Definition version_old : SlotRow :=
  mk_row (mk_row_id 1 0) (VersionHeader.vh_new 1 (Some 1)) (enc_values [VInt 1; VInt 10]).
Definition version_new : SlotRow :=
  mk_row (mk_row_id 1 1) (linked 5 (Some 5) (mk_row_id 1 0)) (enc_values [VInt 1; VInt 11]).

Lemma updated_links : links_ok (updated_by_5 (Some 5)) [1] committed_view ∅.
Proof.
  assert (chain_map (updated_by_5 (Some 5)) [1] = {[ mk_row_id 1 0 := (mk_row_id 1 1, 5) ]}) as E
    by (vm_compute; reflexivity).
  split.
  - intros rid. rewrite E. intros [x [<- _]%lookup_singleton_Some].
    exists version_old. split; [vm_compute; left|reflexivity].
  - intros r Hr. apply list_elem_of_In in Hr. revert r Hr.
    apply (proj1 (forallb_forall _ _)). vm_compute. reflexivity.
Qed.

Definition demo_scan : DataScan :=
  with_projection (scan_new [CInt; CInt] [None; None] (hd 0 [1]) false committed_view None
    (Some 3%nat) (Some [])) [1%nat].

Definition demo_outputs : list (exec ScanError (option (list Value))) :=
  scan_output demo_scan (updated_by_5 (Some 5)) [1] (list_to_set [])
    <$> chain_rows (updated_by_5 (Some 5)) [1].


Lemma expected_step crc32 ok st st' : expected st -> gstep crc32 ok st st' -> expected st'.
Proof.
  intros I Hs tx W. destruct Hs as [b fl h r _|b fl h tx' ts _|b fl h|b fl f fl' h ok|b fl f base fl' h out|b fl f fl' h];
    cbn [gbuf flights] in *.
  - by apply I.
  - cbn in *. apply elem_of_union in W as [->%elem_of_singleton|W]; [left; apply elem_of_app; right; by left|].
    destruct (I tx W) as [P|F]; [left; apply elem_of_app; by left|by right].
  - right. destruct (I tx W) as [P|(f & ph & F & C)].
    + exists (flush_take b).1, Taken. split; [apply elem_of_app; right; by left|done].
    + exists f, ph. split; [apply elem_of_app; by left|done].
  - destruct (I tx W) as [P|(g & ph & F & C)]; [by left|]. right.
    destruct (flight_phase _ _ _ _ (Stamped (flush_base b ok)) _ _ F) as [p' F']. by exists g, p'.
  - destruct (flush_write_same crc32 b f base out) as (Ep & Ew & _). rewrite Ew in W. rewrite Ep.
    destruct (I tx W) as [P|(g & ph & F & C)]; [by left|]. right.
    destruct (flight_phase _ _ _ _ Stored _ _ F) as [p' F']. by exists g, p'.
  - cbn in W. apply elem_of_difference in W as [W N].
    destruct (I tx W) as [P|(g & ph & F & C)]; [by left|]. right. exists g, ph. split; [|done].
    cbn [flights] in F. rewrite elem_of_app, elem_of_cons in F. rewrite elem_of_app. destruct F as [F|[[= -> ->]|F]]; [by left| |by right].
    destruct N. apply elem_of_filter. split; [done|]. by apply elem_of_list_to_set.
Qed.
Fixpoint apply_fixes (p : Pool) (pid : Z) (fixes : list (Z * VersionHeader.vheader))
    : exec RecoveryError Pool :=
  match fixes with
  | [] => Ok p
  | (lid, vh) :: fixes =>
      let? p := exec_map_err (fun _ => RedoFailed)
                  (update_version_header_in_data_page p (mk_row_id (wrap32 pid) lid) vh) in
      apply_fixes p pid fixes
  end.

Definition mark_page (uncommitted : gset Z) (p : Pool) (pid : Z) : exec RecoveryError (Z * Pool) :=
  match pool_pages p !! pid with
  | None => Err RedoFailed
  | Some d =>
      let? slotted := ref_new d in
      let next := next_page_id (header slotted) in
      if slot_count_exceeds_capacity (header slotted) then Ok (next, p)
      else
        let? fixes := fixes_from uncommitted slotted (Z.to_nat (slot_count (header slotted))) 0 in
        let? p := apply_fixes p pid fixes in
        Ok (next, p)
  end.

Fixpoint mark_chain (uncommitted : gset Z) (p : Pool) (fuel : nat) (pid : Z)
    : option (exec RecoveryError Pool) :=
  match fuel with
  | O => None
  | S fuel =>
      match mark_page uncommitted p pid with
      | Err e => Some (Err e)
      | Panic => Some Panic
      | Ok (next, p) => if next =? 0 then Some (Ok p) else mark_chain uncommitted p fuel next
      end
  end.
Lemma child_value p c0 seps z j :
  internal_is p c0 seps -> (j < length seps)%nat ->
  (forall k s, seps !! k = Some s -> (k <= j)%nat -> kz s.1 <= z) ->
  (forall s, seps !! S j = Some s -> z < kz s.1) ->
  get_value (sp_view p) (Z.of_nat j) = Ok (E:=BtError) (Some (route z c0 seps)).
Proof.
  intros N Hj B A. rewrite (node_value _ _ _ _ N) by lia. rewrite Nat2Z.id.
  rewrite (route_child z c0 seps (S j)); [|lia|intros k s Hk Hl; apply (B k s Hk); lia|done].
  cbn [child_at]. destruct (lookup_lt_is_Some_2 seps j Hj) as [x Hx]. by rewrite Hx.
Qed.

Lemma child_from_ok p c0 seps key n i :
  internal_is p c0 seps -> strict seps -> zlen (key_data key) = 32 -> 0 <= i ->
  (Z.to_nat i + n = length seps)%nat ->
  (forall j s, seps !! j = Some s -> (j < Z.to_nat i)%nat -> kz s.1 < kz (key_data key)) ->
  child_from (sp_view p) key n i = Ok (Some (route (kz (key_data key)) c0 seps)).
Proof.
  intros N S L. revert i. set (z := kz (key_data key)).
  pose proof (fun j => child_value p c0 seps z j N) as G.
  induction n as [|n IH]; intros i H0 HL B; cbn [child_from].
  - destruct (Z.ltb_spec 0 i) as [Hp|Hp].
    + replace (i - 1) with (Z.of_nat (Z.to_nat i - 1)) by lia. apply G; [lia| |].
      * intros k s Hk Hl. assert (kz s.1 < z); [apply (B _ _ Hk); lia|lia].
      * intros s Hs. apply lookup_lt_Some in Hs. lia.
    + assert (seps = []) as -> by (destruct seps; [done|cbn in HL; lia]).
      unfold leftmost_child. cbn. by rewrite (n_link _ _ _ N).
  - rewrite (node_key _ _ _ i N) by done.
    destruct (seps !! Z.to_nat i) as [e|] eqn:He; [|apply lookup_ge_None in He; lia].
    cbn [fmap option_fmap option_map]. rewrite exec_bind_ret.
    assert (zlen e.1 = 32) as Le.
    { pose proof (n_es _ _ _ N) as F. rewrite Forall_forall in F. apply F. by eapply list_elem_of_lookup_2. }
    rewrite cmp_key_of by done. fold z. destruct (Z.compare_spec z (kz e.1)) as [E|E|E].
    + rewrite <- (Z2Nat.id i) at 1 by lia. apply G; [apply lookup_lt_Some in He; lia| |].
      * intros k s Hk Hl. destruct (decide (k = Z.to_nat i)) as [->|]; [simplify_eq; lia|].
        assert (kz s.1 < z); [apply (B _ _ Hk); lia|lia].
      * intros s Hs. rewrite E. eapply (strict_lookup seps (Z.to_nat i)); [done..|lia].
    + destruct (Z.eqb_spec i 0) as [->|Hz].
      * rewrite (route_child z c0 seps 0); [|lia|intros; lia|intros s Hs; change (Z.to_nat 0) with O in He; by simplify_eq].
        unfold leftmost_child. cbn. by rewrite (n_link _ _ _ N).
      * replace (i - 1) with (Z.of_nat (Z.to_nat i - 1)) by lia. apply G; [lia| |].
        -- intros k s Hk Hl. assert (kz s.1 < z); [apply (B _ _ Hk); lia|lia].
        -- intros s Hs. replace (Datatypes.S (Z.to_nat i - 1)) with (Z.to_nat i) in Hs by lia. by simplify_eq.
    + apply IH; [lia..|]. intros j s Hs Hl. destruct (decide (j = Z.to_nat i)) as [->|]; [by simplify_eq|].
      apply (B _ _ Hs). lia.
Qed.
(* ===== verification/BTree.v ===== *)
(** * B-trees over the page pool

    [src/storage/btree/btree.rs]: search, insertion with splits, update, leaf
    scans and the deletions, on the nodes of [BTreeNode].

    A computation reads and changes the [Pool]; it returns no result when its
    fuel is spent, which bounds the depth of a descent and the length of a
    leaf chain.  A page closure ([modify_page]) that fails leaves the page as
    it was; the failures that can happen on well-formed nodes come before the
    closure's first write. *)

From Stdlib Require Import ZArith Strings.Byte Lia Sorting.Sorted.
From stdpp Require Import base tactics list numbers gmap sorting.
From S2P Require Import Prelude RowKey PageLayout Version Overflow DataPage BTreeNode.
Import Key RowId.

(** ** Computations on the pool *)

Definition bt (A : Type) : Type := Pool -> option (exec BtError A * Pool).

Definition bt_ret {A} (a : A) : bt A := fun p => Some (Ok a, p).
Definition bt_fail {A} (e : BtError) : bt A := fun p => Some (Err e, p).
Definition bt_lift {A} (m : exec BtError A) : bt A := fun p => Some (m, p).
Definition bt_spent {A} : bt A := fun _ => None.

Definition bt_bind {A B} (m : bt A) (k : A -> bt B) : bt B := fun p =>
  match m p with
  | Some (Ok a, p) => k a p
  | Some (Err e, p) => Some (Err e, p)
  | Some (Panic, p) => Some (Panic, p)
  | None => None
  end.

Notation "'let!' p ':=' c 'in' k" := (bt_bind c (fun p => k))
  (at level 10, p pattern, c at level 200, k at level 200) : rust_scope.

(** The error as a value, for the callers that look at it. *)
Definition bt_try {A} (m : bt A) : bt (A + BtError) := fun p =>
  match m p with
  | Some (Ok a, p) => Some (Ok (inl a), p)
  | Some (Err e, p) => Some (Ok (inr e), p)
  | Some (Panic, p) => Some (Panic, p)
  | None => None
  end.

Definition load_page (pid : Z) : bt (list byte) := fun p =>
  match pool_pages p !! pid with
  | Some d => Some (Ok d, p)
  | None => Some (Err (BtPageMissing pid), p)
  end.

Definition bt_alloc : bt Z := fun p =>
  match allocate_page p with
  | Some (id, p) => Some (Ok id, p)
  | None => Some (Err BtAllocFailed, p)
  end.

Definition bt_free (pid : Z) : bt unit := fun p => Some (Ok tt, free_page p pid).

(** [load_page] and [modify_page]. *)
Definition modify_page {A} (pid : Z) (f : list byte -> exec BtError (list byte * A)) : bt A :=
  let! d := load_page pid in
  match f d with
  | Ok (d, a) => fun p => Some (Ok a, modify p pid d)
  | Err e => bt_fail e
  | Panic => bt_lift Panic
  end.

Definition bt_key (key : list byte) : bt Key :=
  bt_lift (exec_map_err (fun e : Empty_set => match e with end) (key_new key)).

(** The gate and the type byte of a page. *)
Definition load_intact (root pid : Z) : bt (list byte * bool) :=
  let! d := load_page pid in
  let! _ := bt_lift (ensure_index_page_intact d pid root) in
  let! b := bt_lift (index_get d 0) in
  bt_ret (d, bool_decide (b = LEAF_NODE)).

(** ** Creation and search *)

Definition btree_new : bt Z :=
  let! root := bt_alloc in
  let! _ := modify_page root (fun d => let? p := node_init (V:=RowId) d in Ok (page p, tt)) in
  bt_ret root.

(** Also [search_from_page_async], which awaits the pages. *)
Fixpoint search_from_page (fuel : nat) (root pid : Z) (key : Key) : bt (option RowId) :=
  match fuel with
  | O => bt_spent
  | S fuel =>
      let! (d, is_leaf) := load_intact root pid in
      let! p := bt_lift (ref_new d) in
      if (is_leaf : bool) then
        let! (found, pos) := bt_lift (find_key_position_binary p key) in
        if (found : bool) then bt_lift (get_value (V:=RowId) p pos) else bt_ret None
      else
        let! child := bt_lift (find_child_page_id_binary p key) in
        search_from_page fuel root child key
  end.

Definition search (fuel : nat) (root : Z) (key : list byte) : bt (option RowId) :=
  let! k := bt_key key in search_from_page fuel root root k.

(** ** Insertion *)

Record SplitResult := mk_split { middle_key : Key; new_page_id : Z }.

Definition leaf_insert_at (key : Key) (row_id : RowId) (d : list byte)
    : exec BtError (list byte * Z) :=
  let? p := from_page (V:=RowId) d in
  let? (p, i) := leaf_insert p key row_id in
  Ok (page p, i).
(* ===== verification/BTreeInsert.v ===== *)
(** * Insertion into a B-tree is insertion into its entries

    The proofs about [BTree.btree_insert]: leaf and internal splits, the
    separator that follows a split child, the new root. *)

From Stdlib Require Import ZArith Strings.Byte Lia Sorting.Sorted.
From stdpp Require Import base tactics list numbers gmap sorting.
From S2P Require Import Prelude RowKey PageLayout Version Overflow DataPage BTreeNode BTree.
Import Key RowId.

(** ** Insertion *)

(** A node that can be split when it is full: it never lost a slot, or it has
    two entries. *)
Definition splittable (p : SlottedPage) : Prop := dense p \/ 2 <= slot_count (page_header p).

(** A stored key has the length its bytes show; only the bytes count. *)
Definition norm {V} (e : Key * V) : Key * V := (key_of (key_data e.1), e.2).

Section norm.
Context {V : Type} `{NodeCodec V}.

Lemma insert_all_norm l : forall p, insert_all p (norm <$> l) = insert_all p l.
Proof.
  induction l as [|[k v] l IH]; intros p; [done|]. cbn [fmap list_fmap]. unfold norm at 1.
  cbn [insert_all fst snd]. unfold insert_simple, entry_bytes. cbn [key_of key_data].
  destruct (free_space p <? _); [done|]. destruct (add_slot p _) as [[q i]| |]; cbn [exec_bind]; auto.
Qed.

Lemma sort_norm (l : list (Key * V)) : norm <$> sort_by_key l = sort_by_key (norm <$> l).
Proof.
  induction l as [|e l IH]; [done|].
  change (norm <$> sort_insert e (sort_by_key l) = sort_insert (norm e) (sort_by_key (norm <$> l))).
  rewrite <- IH. generalize (sort_by_key l) as k. induction k as [|x k IHk]; [done|].
  cbn [fmap list_fmap sort_insert]. change (key_cmp (norm e).1 (norm x).1) with (key_cmp e.1 x.1).
  case_match; cbn [fmap list_fmap]; [done|done|by rewrite IHk].
Qed.

Lemma norm_entry_of (l : list (list byte * V)) : norm <$> (entry_of <$> l) = entry_of <$> l.
Proof. rewrite <- list_fmap_compose. by apply list_fmap_ext. Qed.

Lemma from_page_ok d es link :
  node_ok (raw_page d) es link -> from_page (V:=V) d = Ok (raw_page d).
Proof.
  intros N. unfold from_page. rewrite raw_page_new by apply (wf_len _ (n_wf _ _ _ N)).
  rewrite exec_bind_ret, bool_decide_eq_true_2 by apply (n_type _ _ _ N). done.
Qed.

Lemma node_raw p es link : node_ok p es link -> node_ok (raw_page (page p)) es link.
Proof. intros N. by rewrite raw_of_wf by apply (n_wf _ _ _ N). Qed.
End norm.

Lemma modify_ok {A} pid f p d d' (a : A) :
  pool_pages p !! pid = Some d -> f d = Ok (d', a) ->
  modify_page pid f p = Some (Ok a, modify p pid d').
Proof.
  intros Hd Hf. unfold modify_page. rewrite (bind_ok _ _ p d p) by (unfold load_page; by rewrite Hd).
  by rewrite Hf.
Qed.

Lemma modify_err {A} pid (f : list byte -> exec BtError (list byte * A)) p d e :
  pool_pages p !! pid = Some d -> f d = Err e -> modify_page pid f p = Some (Err e, p).
Proof.
  intros Hd Hf. unfold modify_page. rewrite (bind_ok _ _ p d p) by (unfold load_page; by rewrite Hd).
  by rewrite Hf.
Qed.

Lemma leaf_insert_at_room d es link key r :
  leaf_is (raw_page d) es link -> strict es -> zlen (key_data key) = 32 -> row_id_wf r ->
  44 <= free_space (raw_page d) ->
  exists d' i, leaf_insert_at key r d = Ok (d', i)
    /\ leaf_is (raw_page d') (place (key_data key, r) es) link
    /\ (dense (raw_page d) -> dense (raw_page d')).
Proof.
  intros N S L W R. destruct (leaf_insert_room _ _ _ key r N (strict_ascending _ S) L W R) as (q & E & Nq & Dq).
  exists (page q), (Z.of_nat (rank (kz (key_data key)) es)). unfold leaf_insert_at.
  rewrite (from_page_ok d es link N), exec_bind_ret, E, exec_bind_ret.
  rewrite raw_of_wf by apply (n_wf _ _ _ Nq). done.
Qed.

Lemma place_left e l r :
  Forall (fun x => kz e.1 < kz x.1) r -> place e (l ++ r) = place (V:=RowId) e l ++ r.
Proof.
  intros F. induction l as [|x l IH]; cbn [app place].
  - by rewrite place_low.
  - case_match; [done|]. by rewrite IH.
Qed.

Lemma place_right e l r :
  Forall (fun x => kz x.1 <= kz e.1) l -> place e (l ++ r) = l ++ place (V:=RowId) e r.
Proof.
  induction 1 as [|x l Hx _ IH]; [done|]. cbn [app place]. rewrite (proj2 (Z.ltb_ge _ _)) by lia.
  by rewrite IH.
Qed.

Lemma length_place e es : length (place (V:=RowId) e es) = S (length es).
Proof. induction es; cbn [place length]; [done|]. case_match; cbn [length]; lia. Qed.

(** The new right leaf. *)
Lemma fill_right_ok s right link new es2 d :
  right_entries s = entry_of <$> right -> old_next_page_id s = link -> in_u32 link ->
  zlen d = 4096 -> zlen es2 <= 92 -> wf_entries right -> wf_entries es2 -> ascending right ->
  match new with
  | Some (k, r) => zlen (key_data k) = 32 /\ row_id_wf r /\ es2 = place (key_data k, r) right
  | None => es2 = right
  end ->
  exists d', fill_right_leaf s new d = Ok (d', tt) /\ leaf_is (raw_page d') es2 link /\ dense (raw_page d').
Proof.
  intros ER EL Hl HZ H92 WR W2 A HN. unfold fill_right_leaf. rewrite ER, EL.
  destruct (node_init_ok (V:=RowId) d HZ) as (p & -> & N & Dp & F). rewrite exec_bind_ret.
  destruct (insert_all_ok es2 p [] 0 N W2) as (q & Eq & Nq & Dq & _); [cbn [v_size leaf_codec]; lia|].
  assert (insert_all p (match new with Some e => sort_by_key ((entry_of <$> right) ++ [e])
            | None => entry_of <$> right end) = Ok q) as ->.
  { destruct new as [[k r]|]; [|by subst es2]. destruct HN as (Lk & Wr & ->).
    rewrite <- insert_all_norm, sort_norm, fmap_app, norm_entry_of.
    rewrite <- Eq. f_equal.
    rewrite <- (sort_placed right (key_data k, r)) by done. by rewrite fmap_app. }
  rewrite exec_bind_ret. destruct (set_next_leaf_ok q _ 0 link Nq Hl) as (q' & -> & Nq' & Dq' & _).
  exists (page q'). rewrite exec_bind_ret, raw_of_wf by apply (n_wf _ _ _ Nq'). auto.
Qed.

----------

## WHAT NEEDS TO BE DONE
Above are the entries. Copy exactly the part that opens with the line containing "if (found : bool)" and closes with the line containing "The proofs about", and no more.

## ANSWER BOX
        if (found : bool) then bt_lift (get_value (V:=RowId) p pos) else bt_ret None
      else
        let! child := bt_lift (find_child_page_id_binary p key) in
        search_from_page fuel root child key
  end.

Definition search (fuel : nat) (root : Z) (key : list byte) : bt (option RowId) :=
  let! k := bt_key key in search_from_page fuel root root k.

(** ** Insertion *)

Record SplitResult := mk_split { middle_key : Key; new_page_id : Z }.

Definition leaf_insert_at (key : Key) (row_id : RowId) (d : list byte)
    : exec BtError (list byte * Z) :=
  let? p := from_page (V:=RowId) d in
  let? (p, i) := leaf_insert p key row_id in
  Ok (page p, i).
(* ===== verification/BTreeInsert.v ===== *)
(** * Insertion into a B-tree is insertion into its entries

    The proofs about [BTree.btree_insert]: leaf and internal splits, the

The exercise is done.